Abstract Respiratory virus infections play a major role in asthma inception, persistence, and exacerbations. There is also a close correlation between asthma and food allergy, and we hypothesize that food-allergen-induced T cell-mediated heterologous immunity likely plays a role in inducing asthma symptoms in sensitized individuals. In this study, we used two independent in silico pipelines for the identification of cross-reactive virus- and food allergen- derived T cell epitopes, considering individual peptide sequence similarity, MHC binding affinity and immunogenicity.

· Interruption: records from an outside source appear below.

Lemma write_ok fuel bs w w' :
  writer_ok w -> len (written w) + len bs <= total_size_ w -> writes w bs w' -> (length bs <= fuel)%nat ->
  write fuel bs w = Ok (false, w').
Proof.
  intros Hw Ht Hs. revert fuel Hw Ht. induction Hs as [w|w bs n w1 w2 Hb Hn Hl Hk|w bs n w1 w2 Hn Hl Hs IH]; intros fuel Hw Ht Hf.
  - by destruct fuel.
  - destruct bs as [|b bs]; [done|]. destruct fuel as [|fuel]; [cbn in Hf; lia|]. cbn -[len]. rewrite Hn. cbn -[len].
    rewrite (proj2 (Z.leb_le _ _)) by done. by rewrite Hk.
  - assert (0 < len bs) as Hpos by (pose proof (Next_size _ _ _ Hn); lia).
    assert (byte_count_ w < total_size_ w) as Hlt by (destruct Hw; lia).
    destruct (Next_gives w Hw Hlt) as (s & w1' & Hn' & Hs1 & Hsb & _ & Hk & _ & Ht1 & _).
    pose proof (Next_ok _ _ _ Hw Hlt Hn) as Hw1. rewrite Hn in Hn'. simplify_eq.
    assert (len (take (Z.to_nat (len s)) bs) = len s) as Hlen by (rewrite len_take; lia).
    destruct (fill_ok w1' _ s _ Hw1 Hsb Hk Hlen) as [Hf1 Hf2].
    destruct bs as [|b bs]; [unfold len in Hpos; cbn in Hpos; lia|]. destruct fuel as [|fuel]; [cbn in Hf; lia|].
    cbn -[len take drop]. rewrite Hn. cbn -[len take drop]. rewrite (proj2 (Z.leb_gt _ _)) by done.
    apply IH; [done| |].
    + rewrite Hf2, len_app, Hlen, len_drop by lia. cbn [total_size_ fill_chunk]. rewrite Ht1. unfold written in Ht. lia.
    + rewrite length_drop. unfold len in *. lia.
Qed.

Definition build_health l := HealthCheckResponse_set_status (bytes_in 1 l) HealthCheckResponse_New.
Definition build_say l :=
  BroadcastRequest_set_message (bytes_in 2 l) (BroadcastRequest_set_roomid (i64 (varint_in 1 l)) BroadcastRequest_New).
Definition build_said l := fill_broadcast (negb (varint_in 1 l =? 0), bytes_in 2 l) BroadcastResponse_New.
Definition build_kick l := KickPlayerRequest_set_id (varint_in 1 l) KickPlayerRequest_New.
Definition build_kicked l := fill_kick (negb (varint_in 1 l =? 0), bytes_in 2 l) KickPlayerResponse_New.
Definition build_room l :=
  set_room_info (i64 (varint_in 1 l), bytes_in 2 l, i32 (varint_in 3 l), i32 (varint_in 4 l)) RoomInfo_New.
Definition build_player l :=
  set_player_info (varint_in 1 l, bytes_in 2 l, i32 (varint_in 3 l), i32 (varint_in 4 l)) PlayerInfo_New.
Definition build_lobby l := set_lobby_info (i32 (varint_in 1 l), i32 (varint_in 2 l), i32 (varint_in 3 l)) LobbyInfo_New.

#[local] Instance lib : GrpcLib toy.lib := {
  utf8 := ascii;
  parse_HealthCheckResponse := parse build_health;
  parse_BroadcastRequest := parse build_say;
  parse_BroadcastResponse := parse build_said;
  parse_KickPlayerRequest := parse build_kick;
  parse_KickPlayerResponse := parse build_kicked;
  parse_ListRoomsResponse := parse_list build_room;
  parse_ListPlayersResponse := parse_list build_player;
  parse_ListLobbiesResponse := parse_list build_lobby;
  parse_empty _ m := (true, m);
  size_empty _ := 0;
  serialize_empty _ := [];
  InitializationErrorString := [];
  slices := plain.lib;
  CodedOutputStream_write bs w := write (length bs) bs w;
  grpc_byte_buffer_reader_init _ := true;
}.

Lemma grpc_ok : GrpcLib_ok lib.
Proof.
  split; try done.
  - intros s Hs. apply Is_true_true_1, forallb_True. eapply Forall_impl; [exact Hs|]. intros b Hb. apply Is_true_true_2.
    apply andb_true_iff. cbn in Hb. split; [apply Z.leb_le|apply Z.ltb_lt]; lia.
  - apply parse_ok. intros l. by repeat constructor.
  - apply parse_ok. intros l. by repeat constructor.
  - apply parse_ok. intros l. by repeat constructor.
  - apply parse_ok. intros l. by repeat constructor.
  - apply parse_ok. intros l. by repeat constructor.
  - apply parse_list_ok. intros l. by repeat constructor.
  - apply parse_list_ok. intros l. by repeat constructor.
  - apply parse_list_ok. intros l. by repeat constructor.
  - exact plain.slices_ok.
  - intros bs w w' Hw Ht Hs. by eapply write_ok.
Qed.

(** A server in the same process. *)
Definition run (m : RpcServiceMethod) (req : bytes) (w : world) : outcome (batch * world) :=
  let '(status, request) := h_Deserialize (sm_handler m) [req] in
  '(s, w) ← h_RunHandler (sm_handler m) status request w;
  Ok (mkBatch true ((fun sl => [concat sl]) <$> so_message s) (so_status s), w).

#[local] Instance core : GrpcCore := {
  core_call ms path req w :=
    match list_find (fun m => name_ (sm_method m) = path) ms with
    | Some (_, m) => run m req w
    | None => Ok (mkBatch true None (mkStatus Code.UNIMPLEMENTED []), w)
    end;
  carried s := mkBatch true ((fun sl => [concat sl]) <$> so_message s) (so_status s);
  arrives bs := [bs];
}.

Lemma core_ok : GrpcCore_ok core.
Proof.
  split; cbn; [intros bs; apply app_nil_r| | |done].
  - intros ms i m path req w Hn Hi Hm _. destruct (list_find _ ms) as [[j m']|] eqn:E.
    + apply list_find_Some in E as (Hj & Hp & _). assert (j = i) as ->; [|by simplify_eq].
      eapply NoDup_lookup; [exact Hn| |]; unfold names_of; rewrite list_lookup_fmap, ?Hi, ?Hj; [done|]. cbn. by rewrite Hm, Hp.
    + apply list_find_None in E. rewrite Forall_lookup in E. specialize (E i m Hi). by rewrite Hm in E.
  - intros ms path req w Hn. destruct (list_find _ ms) as [[j m]|] eqn:E; [|done].
    apply list_find_Some in E as (Hj & <- & _). exfalso. apply Hn. unfold names_of.
    apply list_elem_of_fmap. exists m. split; [done|]. by eapply list_elem_of_lookup_2.
Qed.
End local.

#[local] Existing Instance toy.lib.
#[local] Existing Instance toy.lib_ok.
#[local] Existing Instance local.lib.
#[local] Existing Instance local.core.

We assessed the proteomes of human rhinovirus (RV1b), respiratory syncytial virus (RSVA2) and influenza-strains contained in the seasonal quadrivalent influenza vaccine 2019/2020 (QIV 2019/2020), as well as SARS-CoV-2 for the most frequent human HLA alleles, in addition to more than 200 most common food allergen protein sequences. All resulting allergen-derived peptide candidates were subjected to an elaborate scoring system considering multiple criteria, including clinical relevance. In both bioinformatics approaches, we found that shortlisted peptide pairs that are potentially binding to MHC class II molecules scored up to 10x lower compared to MHC class I candidate epitopes. For MHC class I food allergen epitopes, several candidate peptides from shrimp, kiwi, apple, soy bean and chicken were identified. Such allergen sources contained potentially cross-reactive epitopes to the aforementioned viruses. The shortlisted set of peptide pairs may be implicated as heterologous virus-mediated immune response to food allergens. Our findings may be translated to peptide immunization strategies with immunomodulatory properties.